(** Lines 213-218: store the colour and count the plane where it is set.
    Where [to_rgb] raises, only the class of its exception is modelled: the
    text of matplotlib's message is not. *)
Definition paint (st : Locals) (isSet : grid bool) (color : string)
  (gen' : nat) : Result Locals :=
  match to_rgb color with
  | None => Raise (ValueError color)
  | Some (r, g, b) =>
      let rgb1 := masked_assign R (uint8_of_float (255 * r)) isSet (maskRGB st) in
      let rgb2 := masked_assign G (uint8_of_float (255 * g)) isSet rgb1 in
      let rgb3 := masked_assign B (uint8_of_float (255 * b)) isSet rgb2 in
      Ok (mkLocals (maska st) rgb3 (masked_incr isSet (nSet st)) gen')
  end.

(** One iteration of the loop over [mask.getMaskPlaneDict().items()]. *)
Definition plane_body (st : Locals) (item : string * nat) : Result Locals :=
  let '(maskPlaneName, maskPlaneNum) := item in
  let isSet := plane_isSet (maska st) maskPlaneNum in
  if gall negb isSet then Ok st
  else
    let color := getMaskPlaneColor maskPlaneName in
    if py_not color then
      paint st isSet (maskColorGenerator (colorGenerator st))
        (S (colorGenerator st))
    else if String.eqb (lower (color_text color)) "ignore" then Ok st
    else paint st isSet (color_text color) (colorGenerator st).

Fixpoint plane_loop (items : list (string * nat)) (st : Locals)
  : Result Locals :=
  match items with
  | [] => Ok st
  | item :: rest => st' <- plane_body st item ;; plane_loop rest st'
  end.

(** Lines 220-222. *)
Definition mask_alpha (self : DisplayImpl) : float :=
  match display_getMaskTransparency with
  | Some alpha => alpha
  | None => _getMaskTransparency self
  end.

(** Lines 224-225: the alpha plane. *)
Definition set_alpha (alpha : float) (st : Locals) : Locals :=
  let rgb1 := gmap (chan_set A (uint8_of_float (255 * (1 - alpha)))) (maskRGB st) in
  let rgb2 := gzip (fun n px => if n =? 0 then chan_set A 0 px else px)
                (nSet st) rgb1 in
  mkLocals (maska st) rgb2 (nSet st) (colorGenerator st).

§ §

DESCRIPTION OF THE TASK: The whole listing above needs to be written out exactly.

ANSWER BOX:
(** Lines 213-218: store the colour and count the plane where it is set.
    Where [to_rgb] raises, only the class of its exception is modelled: the
    text of matplotlib's message is not. *)
Definition paint (st : Locals) (isSet : grid bool) (color : string)
  (gen' : nat) : Result Locals :=
  match to_rgb color with
  | None => Raise (ValueError color)
  | Some (r, g, b) =>
      let rgb1 := masked_assign R (uint8_of_float (255 * r)) isSet (maskRGB st) in
      let rgb2 := masked_assign G (uint8_of_float (255 * g)) isSet rgb1 in
      let rgb3 := masked_assign B (uint8_of_float (255 * b)) isSet rgb2 in
      Ok (mkLocals (maska st) rgb3 (masked_incr isSet (nSet st)) gen')
  end.

(** One iteration of the loop over [mask.getMaskPlaneDict().items()]. *)
Definition plane_body (st : Locals) (item : string * nat) : Result Locals :=
  let '(maskPlaneName, maskPlaneNum) := item in
  let isSet := plane_isSet (maska st) maskPlaneNum in
  if gall negb isSet then Ok st
  else
    let color := getMaskPlaneColor maskPlaneName in
    if py_not color then
      paint st isSet (maskColorGenerator (colorGenerator st))
        (S (colorGenerator st))
    else if String.eqb (lower (color_text color)) "ignore" then Ok st
    else paint st isSet (color_text color) (colorGenerator st).

Fixpoint plane_loop (items : list (string * nat)) (st : Locals)
  : Result Locals :=
  match items with
  | [] => Ok st
  | item :: rest => st' <- plane_body st item ;; plane_loop rest st'
  end.

(** Lines 220-222. *)
Definition mask_alpha (self : DisplayImpl) : float :=
  match display_getMaskTransparency with
  | Some alpha => alpha
  | None => _getMaskTransparency self
  end.

(** Lines 224-225: the alpha plane. *)
Definition set_alpha (alpha : float) (st : Locals) : Locals :=
  let rgb1 := gmap (chan_set A (uint8_of_float (255 * (1 - alpha)))) (maskRGB st) in
  let rgb2 := gzip (fun n px => if n =? 0 then chan_set A 0 px else px)
                (nSet st) rgb1 in
  mkLocals (maska st) rgb2 (nSet st) (colorGenerator st).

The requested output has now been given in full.